_EXERCISE DIRECTIONS:_ In the records below, find every line that contains "induction" and list it.

(Collected data)
══════
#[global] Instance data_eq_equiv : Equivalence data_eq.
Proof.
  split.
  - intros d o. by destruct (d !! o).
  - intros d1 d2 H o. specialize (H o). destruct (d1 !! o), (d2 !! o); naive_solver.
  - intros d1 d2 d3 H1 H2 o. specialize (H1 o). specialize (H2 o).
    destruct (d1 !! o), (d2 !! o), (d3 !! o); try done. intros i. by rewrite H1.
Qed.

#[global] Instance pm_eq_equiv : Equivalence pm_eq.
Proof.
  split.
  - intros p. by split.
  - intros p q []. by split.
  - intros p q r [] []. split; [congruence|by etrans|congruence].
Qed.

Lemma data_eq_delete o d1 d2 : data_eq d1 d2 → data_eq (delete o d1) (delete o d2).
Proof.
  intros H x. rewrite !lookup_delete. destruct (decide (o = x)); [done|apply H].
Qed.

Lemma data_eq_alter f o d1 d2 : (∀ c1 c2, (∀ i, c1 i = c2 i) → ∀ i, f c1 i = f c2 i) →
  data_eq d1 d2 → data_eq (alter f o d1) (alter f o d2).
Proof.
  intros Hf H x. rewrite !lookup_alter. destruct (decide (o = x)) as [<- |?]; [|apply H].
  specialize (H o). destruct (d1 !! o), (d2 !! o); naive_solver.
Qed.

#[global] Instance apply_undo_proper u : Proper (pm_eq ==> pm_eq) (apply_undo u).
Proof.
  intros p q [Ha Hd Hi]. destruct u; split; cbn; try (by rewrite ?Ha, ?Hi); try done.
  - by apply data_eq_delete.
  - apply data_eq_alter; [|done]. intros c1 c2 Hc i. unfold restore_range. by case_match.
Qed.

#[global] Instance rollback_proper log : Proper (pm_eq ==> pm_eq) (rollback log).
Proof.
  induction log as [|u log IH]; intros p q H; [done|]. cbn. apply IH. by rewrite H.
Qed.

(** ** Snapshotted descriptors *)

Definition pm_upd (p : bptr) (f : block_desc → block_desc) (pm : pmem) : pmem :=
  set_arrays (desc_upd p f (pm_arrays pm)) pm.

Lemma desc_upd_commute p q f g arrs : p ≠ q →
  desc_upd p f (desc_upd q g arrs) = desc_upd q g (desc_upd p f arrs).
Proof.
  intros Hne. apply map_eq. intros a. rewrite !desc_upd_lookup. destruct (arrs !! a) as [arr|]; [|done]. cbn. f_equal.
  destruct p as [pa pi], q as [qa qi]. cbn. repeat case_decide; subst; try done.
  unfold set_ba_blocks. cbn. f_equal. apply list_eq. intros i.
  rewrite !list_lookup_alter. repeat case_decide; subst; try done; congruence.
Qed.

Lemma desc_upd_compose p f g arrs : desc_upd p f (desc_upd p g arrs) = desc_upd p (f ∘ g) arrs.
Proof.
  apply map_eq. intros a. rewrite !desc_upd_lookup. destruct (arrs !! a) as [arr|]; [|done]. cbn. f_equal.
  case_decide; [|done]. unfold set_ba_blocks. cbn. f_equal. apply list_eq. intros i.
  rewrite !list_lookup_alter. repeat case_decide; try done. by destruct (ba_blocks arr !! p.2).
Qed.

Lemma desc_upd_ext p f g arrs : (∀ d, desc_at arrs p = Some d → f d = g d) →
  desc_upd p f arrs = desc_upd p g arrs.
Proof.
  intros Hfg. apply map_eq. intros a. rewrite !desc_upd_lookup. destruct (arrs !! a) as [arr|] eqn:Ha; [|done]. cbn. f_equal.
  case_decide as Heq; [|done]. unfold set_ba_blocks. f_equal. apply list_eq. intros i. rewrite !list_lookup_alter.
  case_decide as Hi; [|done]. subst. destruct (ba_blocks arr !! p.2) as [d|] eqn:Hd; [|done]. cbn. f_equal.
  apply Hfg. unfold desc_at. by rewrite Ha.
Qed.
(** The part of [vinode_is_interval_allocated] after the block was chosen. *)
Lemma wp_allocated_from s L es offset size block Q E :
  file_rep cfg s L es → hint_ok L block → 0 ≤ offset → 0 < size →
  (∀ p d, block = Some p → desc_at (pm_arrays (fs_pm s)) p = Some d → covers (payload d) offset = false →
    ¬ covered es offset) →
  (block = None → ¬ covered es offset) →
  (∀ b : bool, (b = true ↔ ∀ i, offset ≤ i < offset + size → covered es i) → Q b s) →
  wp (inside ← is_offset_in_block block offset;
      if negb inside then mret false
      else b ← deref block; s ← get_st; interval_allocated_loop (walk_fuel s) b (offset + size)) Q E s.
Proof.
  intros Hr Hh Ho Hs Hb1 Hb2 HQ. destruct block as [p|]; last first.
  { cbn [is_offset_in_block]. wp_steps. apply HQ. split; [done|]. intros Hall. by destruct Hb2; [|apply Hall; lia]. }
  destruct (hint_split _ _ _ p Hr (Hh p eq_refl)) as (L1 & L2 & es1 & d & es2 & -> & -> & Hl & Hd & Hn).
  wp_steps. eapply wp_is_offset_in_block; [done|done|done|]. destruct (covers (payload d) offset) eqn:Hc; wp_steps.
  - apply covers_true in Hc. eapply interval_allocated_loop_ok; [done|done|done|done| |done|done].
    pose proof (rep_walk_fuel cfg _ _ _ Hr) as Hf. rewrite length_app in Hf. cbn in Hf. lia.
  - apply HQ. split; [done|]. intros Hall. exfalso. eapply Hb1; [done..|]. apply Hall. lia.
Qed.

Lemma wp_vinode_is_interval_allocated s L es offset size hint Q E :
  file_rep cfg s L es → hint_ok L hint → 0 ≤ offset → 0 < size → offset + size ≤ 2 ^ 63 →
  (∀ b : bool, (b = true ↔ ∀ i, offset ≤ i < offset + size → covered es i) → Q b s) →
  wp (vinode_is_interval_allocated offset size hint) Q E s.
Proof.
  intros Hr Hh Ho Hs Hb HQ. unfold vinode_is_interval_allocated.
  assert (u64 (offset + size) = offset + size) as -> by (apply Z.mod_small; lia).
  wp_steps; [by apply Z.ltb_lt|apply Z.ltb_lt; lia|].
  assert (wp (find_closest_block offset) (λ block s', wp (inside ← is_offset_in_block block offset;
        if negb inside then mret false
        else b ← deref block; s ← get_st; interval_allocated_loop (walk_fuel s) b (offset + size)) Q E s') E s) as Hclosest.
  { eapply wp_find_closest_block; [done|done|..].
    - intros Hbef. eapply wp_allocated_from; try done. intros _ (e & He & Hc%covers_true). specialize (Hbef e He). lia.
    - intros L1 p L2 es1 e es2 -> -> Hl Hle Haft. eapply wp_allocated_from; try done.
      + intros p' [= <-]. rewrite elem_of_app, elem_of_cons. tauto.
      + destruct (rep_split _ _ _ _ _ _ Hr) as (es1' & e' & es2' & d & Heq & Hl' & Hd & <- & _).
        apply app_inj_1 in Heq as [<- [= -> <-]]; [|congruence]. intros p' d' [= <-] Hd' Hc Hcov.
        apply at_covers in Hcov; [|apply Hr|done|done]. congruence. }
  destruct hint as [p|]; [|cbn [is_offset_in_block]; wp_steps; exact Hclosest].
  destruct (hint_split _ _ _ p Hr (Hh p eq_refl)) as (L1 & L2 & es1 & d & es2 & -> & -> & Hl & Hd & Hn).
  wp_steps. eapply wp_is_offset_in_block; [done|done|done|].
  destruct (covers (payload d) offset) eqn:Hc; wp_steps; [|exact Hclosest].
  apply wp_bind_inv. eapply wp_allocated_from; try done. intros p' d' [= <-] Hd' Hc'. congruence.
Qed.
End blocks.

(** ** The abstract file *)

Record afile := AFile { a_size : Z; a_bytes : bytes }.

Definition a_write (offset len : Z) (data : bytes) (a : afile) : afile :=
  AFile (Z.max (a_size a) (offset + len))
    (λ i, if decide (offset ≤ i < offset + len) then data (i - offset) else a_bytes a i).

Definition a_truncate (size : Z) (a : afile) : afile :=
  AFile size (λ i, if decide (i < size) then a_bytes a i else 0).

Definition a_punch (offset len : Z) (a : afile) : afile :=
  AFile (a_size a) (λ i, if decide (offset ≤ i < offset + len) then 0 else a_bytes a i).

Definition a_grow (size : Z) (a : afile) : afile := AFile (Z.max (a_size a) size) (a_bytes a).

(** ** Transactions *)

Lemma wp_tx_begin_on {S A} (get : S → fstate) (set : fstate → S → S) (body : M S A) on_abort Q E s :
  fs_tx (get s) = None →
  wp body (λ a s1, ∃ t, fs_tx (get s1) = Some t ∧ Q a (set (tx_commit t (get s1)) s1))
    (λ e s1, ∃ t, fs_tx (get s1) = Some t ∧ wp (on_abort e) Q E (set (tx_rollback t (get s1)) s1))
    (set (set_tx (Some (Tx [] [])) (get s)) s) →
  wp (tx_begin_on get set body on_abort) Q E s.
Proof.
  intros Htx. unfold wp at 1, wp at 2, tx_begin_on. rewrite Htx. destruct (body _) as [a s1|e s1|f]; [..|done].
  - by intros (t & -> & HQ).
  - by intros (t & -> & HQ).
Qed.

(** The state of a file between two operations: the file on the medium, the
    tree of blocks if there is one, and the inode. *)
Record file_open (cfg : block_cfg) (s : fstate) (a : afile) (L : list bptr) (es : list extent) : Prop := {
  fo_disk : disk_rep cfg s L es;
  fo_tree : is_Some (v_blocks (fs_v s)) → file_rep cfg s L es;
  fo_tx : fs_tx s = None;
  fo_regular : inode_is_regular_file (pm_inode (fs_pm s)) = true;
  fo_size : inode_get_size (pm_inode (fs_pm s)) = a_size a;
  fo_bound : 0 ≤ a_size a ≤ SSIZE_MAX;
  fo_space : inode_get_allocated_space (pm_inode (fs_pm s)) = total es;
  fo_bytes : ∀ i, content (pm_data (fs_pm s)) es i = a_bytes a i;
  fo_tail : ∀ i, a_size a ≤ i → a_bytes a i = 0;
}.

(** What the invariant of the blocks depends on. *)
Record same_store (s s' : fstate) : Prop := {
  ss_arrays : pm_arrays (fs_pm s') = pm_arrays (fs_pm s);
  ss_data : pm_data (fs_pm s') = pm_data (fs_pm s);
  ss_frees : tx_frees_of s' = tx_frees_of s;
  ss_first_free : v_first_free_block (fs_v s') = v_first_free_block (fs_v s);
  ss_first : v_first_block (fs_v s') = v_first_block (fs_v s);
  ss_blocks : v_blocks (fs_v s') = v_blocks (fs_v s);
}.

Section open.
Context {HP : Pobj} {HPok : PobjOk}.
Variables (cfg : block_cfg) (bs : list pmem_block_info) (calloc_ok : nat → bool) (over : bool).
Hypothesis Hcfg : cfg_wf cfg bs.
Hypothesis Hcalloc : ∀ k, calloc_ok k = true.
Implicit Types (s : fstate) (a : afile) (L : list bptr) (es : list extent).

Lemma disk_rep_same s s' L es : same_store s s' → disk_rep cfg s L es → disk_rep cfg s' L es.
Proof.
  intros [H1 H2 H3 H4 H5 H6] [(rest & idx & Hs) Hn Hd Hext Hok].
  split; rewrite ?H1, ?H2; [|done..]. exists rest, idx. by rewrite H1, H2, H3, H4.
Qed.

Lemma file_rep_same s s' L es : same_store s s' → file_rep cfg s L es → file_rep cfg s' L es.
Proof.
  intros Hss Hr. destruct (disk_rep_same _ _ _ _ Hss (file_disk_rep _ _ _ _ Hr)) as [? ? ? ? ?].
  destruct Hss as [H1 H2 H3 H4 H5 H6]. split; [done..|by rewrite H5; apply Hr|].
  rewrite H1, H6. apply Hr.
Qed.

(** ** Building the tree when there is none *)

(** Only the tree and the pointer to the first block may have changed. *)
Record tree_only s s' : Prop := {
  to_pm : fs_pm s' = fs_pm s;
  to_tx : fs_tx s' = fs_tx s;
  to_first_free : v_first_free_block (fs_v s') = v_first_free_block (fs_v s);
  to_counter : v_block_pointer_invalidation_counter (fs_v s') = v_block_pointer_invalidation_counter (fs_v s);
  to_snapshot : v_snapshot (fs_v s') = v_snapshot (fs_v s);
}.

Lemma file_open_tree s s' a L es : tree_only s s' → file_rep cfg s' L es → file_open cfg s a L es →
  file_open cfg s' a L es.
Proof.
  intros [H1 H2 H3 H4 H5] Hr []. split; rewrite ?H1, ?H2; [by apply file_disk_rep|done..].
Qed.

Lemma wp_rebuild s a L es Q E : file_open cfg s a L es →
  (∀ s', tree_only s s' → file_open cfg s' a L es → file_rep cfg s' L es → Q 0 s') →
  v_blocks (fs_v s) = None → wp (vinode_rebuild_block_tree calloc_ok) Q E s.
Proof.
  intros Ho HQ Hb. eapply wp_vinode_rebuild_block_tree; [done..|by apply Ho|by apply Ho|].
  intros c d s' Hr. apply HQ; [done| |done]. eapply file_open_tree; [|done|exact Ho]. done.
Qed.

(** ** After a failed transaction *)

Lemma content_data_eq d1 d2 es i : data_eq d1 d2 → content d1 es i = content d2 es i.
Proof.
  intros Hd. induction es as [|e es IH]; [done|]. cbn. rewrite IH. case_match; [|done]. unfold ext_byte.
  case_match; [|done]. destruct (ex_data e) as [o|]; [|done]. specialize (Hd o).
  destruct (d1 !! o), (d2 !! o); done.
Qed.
══════
_ANSWER TO THIS PROBLEM:_
  induction log as [|u log IH]; intros p q H; [done|]. cbn. apply IH. by rewrite H.
  intros Hd. induction es as [|e es IH]; [done|]. cbn. rewrite IH. case_match; [|done]. unfold ext_byte.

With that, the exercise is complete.